** What the task requires **
Where in the records does the word "From" appear? Copy each line that holds it.

** Available data **
(* ===== verification/SchedProofs.v ===== *)
(** * Run queues

    The circular lists of the scheduler as lists of processes: the invariant
    that each queue is a closed ring of processes that know their queue, that
    no process is in two queues, and the effect of the queue operations on the
    lists. *)

From stdpp Require Import base tactics numbers list gmap.
From S2P Require Import Prelude Alloc Proc Sched.

(** ** Rings *)

(** The processes [l] are linked one to the next, the last one to [e]. *)
Fixpoint chain (P : gmap Z process) (l : list Z) (e : Z) : Prop :=
  match l with
  | [] => True
  | x :: l' => (exists pr, P !! x = Some pr /\ p_next pr = hd e l') /\ chain P l' e
  end.

Lemma chain_app P l1 l2 e : chain P (l1 ++ l2) e <-> chain P l1 (hd e l2) /\ chain P l2 e.
Proof.
  induction l1 as [|x l1 IH]; [simpl; tauto|]. cbn [app chain]. rewrite IH.
  assert (hd e (l1 ++ l2) = hd (hd e l2) l1) as -> by (by destruct l1). tauto.
Qed.

Lemma chain_frame P l e x pr : x ∉ l -> chain (<[x := pr]> P) l e <-> chain P l e.
Proof.
  induction l as [|y l IH]; [done|]. rewrite not_elem_of_cons. intros [Hx Hl]. cbn [chain].
  by rewrite IH, lookup_insert_ne by done.
Qed.
(** A new object has an address of its own and lies in no queue; the others
    act on objects that exist. *)
Definition fresh (k : kern M A) (p : Z) (x : process) : Prop :=
  p <> 0 /\ procs k !! p = None /\ 0 <= p_mlfq_queue x < 4 /\ p_owner_cpu x = 0.

Definition op_ok (op : sched_op) (k : kern M A) : Prop :=
  match op with
  | Tick | Schedule => True
  | Spawn p x | Idle p x => fresh k p x
  | Remove p | State p _ => is_Some (procs k !! p)
  end.

(** The processes handed to the scheduler and not taken back. *)
Definition track (op : sched_op) (R : gset Z) : gset Z :=
  match op with
  | Spawn p x => if p_pid x =? 0 then R else {[p]} ∪ R
  | Remove p => R ∖ {[p]}
  | _ => R
  end.

(** A CPU before anything was scheduled. *)
Definition boot_state (k : kern M A) : Prop :=
  cpu_count k = 1 /\ (exists C, cpus k !! 0%nat = Some C /\ c_id C = 0 /\ c_run_queues C = replicate 4 0 /\ c_idle_proc C = 0 /\
    (c_current C = 0 \/ is_Some (procs k !! c_current C))) /\
  forall p x, procs k !! p = Some x -> p <> 0 /\ 0 <= p_mlfq_queue x < 4 /\ p_owner_cpu x = 0.

Inductive reachable : kern M A -> gset Z -> Prop :=
| reach_boot k : boot_state k -> reachable k ∅
| reach_step k R op k' : reachable k R -> op_ok op k -> run_op op k = Ok (tt, k') -> reachable k' (track op R).

Definition queued (Qs : list (list Z)) : gset Z := list_to_set (mjoin Qs).

Lemma sched_boot_inv k : boot_state k -> exists C, sched_inv k C (replicate 4 []).
Proof.
  intros (Hn & (C & HC & Hid & Hq & Hidle & Hcur) & Hp). exists C. split; try done; [|by left].
  split; [done|by rewrite Hq|by repeat constructor| | |].
  - intros q l p Hl. apply lookup_replicate in Hl as [-> _]. by intros ?%not_elem_of_nil.
  - constructor.
  - apply not_elem_of_nil.
Qed.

** Response below **
From stdpp Require Import base tactics numbers list gmap.
From S2P Require Import Prelude Alloc Proc Sched.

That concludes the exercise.